I due gemelli si guardarono stupefatti.

- Mamma, ma non possiamo permettercelo. La rata è troppo alta!- sentenziò la ragazza interpretando ad alta voce gli stessi pensieri del fratello.

- Non vi preoccupate figli miei. Da quando Kojiro può usufruire della borsa di studio, sono riuscita a mettere da parte dei soldi ed inoltre il signor Mitsui mi ha concesso un aumento di stipendio e comunque vostro fratello Takeru ha trovato un lavoretto part-time…-

-Non se ne parla!- tuonò Kojiro che fino ad allora aveva ascoltato in silenzio le ragioni della madre.

- Non permetterò che mio fratello debba fare la stessa vita che ho fatto io.- sentenziò innervosito.

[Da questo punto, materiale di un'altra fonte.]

(* ===== verification/Compression.v ===== *)
(** * communication/compression.rs

    The compressor, on an interface of the zstd library. *)

From S2P Require Import Prelude Bytes.

#[local] Open Scope list_scope.
#[local] Open Scope Z_scope.

(** Encoding at a level, and decoding; [None] for an error.  What was encoded
    decodes to itself. *)
Class Zstd := {
  zstd_encode : Z -> list byte -> option (list byte);
  zstd_decode : list byte -> option (list byte);
  zstd_roundtrip level data compressed :
    zstd_encode level data = Some compressed -> zstd_decode compressed = Some data;
}.

(** One frame: a mark and the data. *)
Definition ref_encode (level : Z) (data : list byte) : option (list byte) :=
  if (1 <=? level) && (level <=? 22) then Some (x28 :: data) else None.
Definition ref_decode (frame : list byte) : option (list byte) :=
  match frame with x28 :: data => Some data | _ => None end.
Definition ref_zstd : Zstd.
Proof.
  refine {| zstd_encode := ref_encode; zstd_decode := ref_decode |}.
  intros level data compressed. unfold ref_encode. destruct (_ && _); [|done]. by intros [= <-].
Defined.

Inductive CompressionAlgorithm := UseZstd | UseNone.

Record Compressor := { zstd_level : Z }.

Definition compressor_new : Compressor := {| zstd_level := 3 |}.
Definition with_settings (level : Z) : Compressor := {| zstd_level := Z.min 22 (Z.max 1 level) |}.

Section compress.
Context {ZS : Zstd}.
Implicit Types k : Compressor.

Definition compress_zstd (data : list byte) k : option (list byte) := zstd_encode (zstd_level k) data.
Definition decompress_zstd (data : list byte) k : option (list byte) := zstd_decode data.

Definition compress (data : list byte) (a : CompressionAlgorithm) k : option (list byte) :=
  match a with UseZstd => compress_zstd data k | UseNone => Some data end.
Definition decompress (data : list byte) (a : CompressionAlgorithm) k : option (list byte) :=
  match a with UseZstd => decompress_zstd data k | UseNone => Some data end.

Definition compress_metrics (data : list byte) k : option (list byte) := compress_zstd data k.
Definition compress_traces (data : list byte) k : option (list byte) := compress_zstd data k.

(** The two compressors may have different levels. *)
Lemma compress_roundtrip data a k k' compressed :
  compress data a k = Some compressed -> decompress compressed a k' = Some data.
Proof using Type. destruct a; simpl; [apply zstd_roundtrip|by intros [= ->]]. Qed.
End compress.
Lemma reconnection_changes m now random works a c :
  let o := OpReconnection m now random works a in changes (effects o c) c (client_of (reconnection_turn m now random works a c)).
Proof using Type.
  intros o. set (E := effects o c). unfold reconnection_turn. destruct (cancelled c); [done|].
  destruct (is_connected (grpc c)) eqn:Hon.
  { destruct (registered c); [apply flush_changes|done]. }
  destruct (reconnect now random works (engine c) (grpc c)) as [[r e] g] eqn:Hr.
  set (c1 := with_grpc g (with_engine e c)).
  assert (changes E c c1) as Hc.
  { unfold reconnect in Hr. cbv zeta in Hr. apply (changes_aspect _ Connections).
    - subst E o. cbn. by rewrite Hon.
    - intros [] ?; try done; subst c1; destruct (_ && _), works; cbn in Hr; by simplify_eq.
    - subst c1; destruct (_ && _), works; cbn in Hr; by simplify_eq.
    - done. }
  destruct r; [exact Hc| |exact Hc]. etrans; [exact Hc|].
  pose proof (register_changes E a c1) as Hreg. pose proof (register_error a c1) as Herr.
  destruct (register_on_connect a c1) as [r c2]. cbn [fst snd] in *. etrans; [apply Hreg|].
  { subst E o. cbn. by rewrite Hon. }
  { intros Hi. subst E o. cbn. by change (is_identity_assigned c1) with (is_identity_assigned c) in Hi; rewrite Hi. }
  etrans; [|apply flush_changes]. destruct r as [|e']; [done|]. apply refresh_changes. by rewrite (Herr e').
Qed.

Lemma registration_changes a attempt c :
  changes (effects (OpRegistration a attempt) c) c (registration_turn a attempt c).2.
Proof using Type.
  set (E := effects _ _). unfold registration_turn. destruct (registered c) eqn:Hr; [done|].
  destruct (negb (is_connected _)); [done|].
  pose proof (register_changes E a c) as Hreg. pose proof (register_error a c) as Herr.
  destruct (register_on_connect a c) as [r c2]. cbn [fst snd] in *.
  assert (changes E c c2) as Hc by (apply Hreg; [|intros Hi]; subst E; cbn; by rewrite ?Hr, ?Hi).
  destruct r as [|e]; [exact Hc|]. by rewrite (Herr e).
Qed.

Lemma shutdown_changes m c : changes (effects (OpShutdown m) c) c (client_of (client_shutdown m c)).
Proof using Type.
  set (E := effects _ _). unfold client_shutdown. cbv zeta.
  etrans; [apply (changes_aspect E Cancellation c (cancel c)); [done|by intros [] ?|done..]|].
  assert (changes E (cancel c)
    (client_of (if is_connected (grpc (cancel c)) then flush_buffer m (cancel c) else Returned (cancel c)))) as Hf
    by (destruct (is_connected _); [apply flush_changes|done]).
  destruct (if is_connected (grpc (cancel c)) then _ else _) as [c'|c']; [|exact Hf]. etrans; [exact Hf|].
  etrans; [apply (changes_aspect E Connections c' (with_grpc (disconnect (grpc c')) c')); try done; by intros [] ?|].
  apply changes_edge; [by intros []|done..].
Qed.
Lemma getCurrentBranch_detached_head_witness :
  let h := stubHost (repoStub "/mock/path" "https://github.com/username/repo.git" "HEAD"
                              (Normal None)) in
  outcome (@executeCommand h "git rev-parse HEAD" "/mock/path" tt) = Normal "abcdef1234567890" /\
  outcome (@executeCommand h "git rev-parse --abbrev-ref HEAD" "/mock/path" tt) = Normal "HEAD" /\
  outcome (@getCurrentBranch h "/mock/path" tt) = Normal (Some "abcdef1234567890").
Proof.
  cbv zeta. split; [reflexivity|]. split; [reflexivity|].
  apply (@getCurrentBranch_detached_head
           (stubHost (repoStub "/mock/path" "https://github.com/username/repo.git" "HEAD"
                               (Normal None)))
           "/mock/path" tt "abcdef1234567890" "abcdef1234567890"); reflexivity.
Defined.

Lemma getCurrentBranch_no_commits_witness :
  let named := stubHost (emptyRepoStub "/mock/path" "git@github.com:o/r.git" (ok "trunk")) in
  let unnamed := stubHost (emptyRepoStub "/mock/path" "git@github.com:o/r.git"
                                         (failed "fatal: ref HEAD is not a symbolic ref")) in
  (exists error, outcome (@executeCommand named "git rev-parse HEAD" "/mock/path" tt)
                 = Throw error) /\
  outcome (@getCurrentBranch named "/mock/path" tt) = Normal (Some "trunk") /\
  outcome (@getCurrentBranch unnamed "/mock/path" tt) = Normal (Some "main").
Proof.
  cbv zeta. split; [eexists; reflexivity|]. split.
  - eapply (proj1 (@getCurrentBranch_no_commits
                     (stubHost (emptyRepoStub "/mock/path" "git@github.com:o/r.git" (ok "trunk")))
                     "/mock/path" tt _ eq_refl)).
    reflexivity.
  - eapply (proj2 (@getCurrentBranch_no_commits
                     (stubHost (emptyRepoStub "/mock/path" "git@github.com:o/r.git"
                                              (failed "fatal: ref HEAD is not a symbolic ref")))
                     "/mock/path" tt _ eq_refl)).
    reflexivity.
Defined.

Kasumi cercò di calmare la situazione, ma palesò alla madre che anche lei era d’accordo con Kojiro.

La madre sospirò guardando i figli con affetto e ammirazione.

- No figli miei. Vi ho chiesto anche troppo in questi anni, vi ho separato…-

- Non avevi scelta mamma!- la interruppe Kasumi

- Lo so, ma per quanto fosse stata una scelta dura non me la perdonerò mai. Ed è per questo che ora non voglio che tu e tuo fratello andiate in due scuole separate, oltretutto qui non conosci nessuno tesoro, sarebbe tutto più facile se almeno foste insieme, mi sentirei più tranquilla.-

Kasumi si inginocchiò di fronte alla madre e le prese le mani.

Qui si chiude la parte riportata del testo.